-- Study material follows --
(** [min(a, b)] and [max(a, b)] of Python: the second argument wins only
    when it is strictly better. *)
Definition py_min (a b : R) : R := if Rlt_dec b a then b else a.
Definition py_max (a b : R) : R := if Rlt_dec a b then b else a.

(** [int(x)]: truncation toward zero. *)
Definition py_int (x : R) : Z :=
  if Rle_dec 0 x then Int_part x else (- Int_part (- x))%Z.

Definition risk_percent (total_risk : R) : Z :=
  py_int (py_max 0 (py_min 100 ((total_risk / 15) * 100))).

(** The bundle [calculate_risk] returns: level, color, message, suggestions,
    percent.  (The arrow of the first "High" suggestion, U+25B6, stands in
    the literal as the bytes of its UTF-8 encoding.) *)
Definition assessment : Type := str * str * str * list str * Z.

Definition assess (total_risk : R) : assessment :=
  let risk_percent := risk_percent total_risk in
  if Rle_dec total_risk 3 then
    ("Low",
     "green",
     "Low tracking detected.",
     ["Keep privacy settings reviewed monthly.";
      "Use incognito for sensitive searches.";
      "Periodically clear browsing history."],
     risk_percent)
  else if Rle_dec total_risk 10 then
    ("Medium",
     "#ffcc00",
     "Moderate tracking detected.",
     ["Turn off Location History in Google settings.";
      "Review connected apps and revoke unused permissions.";
      "Use a privacy-focused browser (Brave/Firefox) for routine browsing."],
     risk_percent)
  else
    ("High",
     "red",
     "Heavy tracking detected recently.",
     ["Pause Web & App Activity (Google Account ▶ Data & privacy).";
      "Delete recent activity from My Activity.";
      "Consider a VPN for browsing and disable ad personalization."],
     risk_percent).
Definition MS_rollback (d : date) : date :=
  if MS_is_on_offset d then d else replace_day d 1.

Definition MS_add (d : date) : date :=
  if month d =? 12 then mkdate (year d + 1) 1 1 else mkdate (year d) (month d + 1) 1.

Definition MS_sub (d : date) : date :=
  if month d =? 1 then mkdate (year d - 1) 12 1 else mkdate (year d) (month d - 1) 1.

Fixpoint generate_range (cur : date) (periods : nat) : list date :=
  match periods with
  | O => []
  | S n => cur :: generate_range (MS_add cur) n
  end.

(** [pd.date_range(end=end_, periods=periods, freq="MS")]: the end is rolled
    back onto the offset, the start is [periods - 1] offsets before it. *)
Definition date_range_MS (end_ : date) (periods : nat) : list date :=
  generate_range (Nat.iter (periods - 1) MS_sub (MS_rollback end_)) periods.

(** [meses = pd.date_range(end=pd.Timestamp.today(), periods=24, freq="MS")[::-1]] *)
Definition meses (today : date) : list date := rev (date_range_MS today 24).

(** A decimal digit as a character. *)
Definition digit (n : Z) : ascii := ascii_of_nat (48 + Z.to_nat (n mod 10)).

(** [m.strftime("%Y-%m")], for a year of four digits. *)
Definition strftime_Ym (d : date) : string :=
  String (digit (year d / 1000))
    (String (digit (year d / 100))
       (String (digit (year d / 10))
          (String (digit (year d))
             (String "-"
                (String (digit (month d / 10))
                   (String (digit (month d)) EmptyString)))))).

(** [mes_str = [m.strftime("%Y-%m") for m in meses]] *)
Definition mes_str (today : date) : list string := map strftime_Ym (meses today).

(** [l.index(x)]: the first position of [x]; nothing stands for [ValueError]. *)
Fixpoint list_index (x : string) (l : list string) : option nat :=
  match l with
  | [] => None
  | y :: t => if String.eqb y x then Some O else option_map S (list_index x t)
  end.

(** [mes = meses[mes_str.index(idx)]], for the option [idx] the select box returns. *)
Definition mes (today : date) (idx : string) : option date :=
  match list_index idx (mes_str today) with
  | Some i => nth_error (meses today) i
  | None => None
  end.

(** The first day of the month [i] months before the month of [d]. *)
Definition months_before (d : date) (i : Z) : date :=
  let n := 12 * year d + (month d - 1) - i in
  mkdate (n / 12) (n mod 12 + 1) 1.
-- Study material concluded --
:: Task ::
The sole thing to report is how many lines in the data hold the string "meses".

:: Solved problem ::
6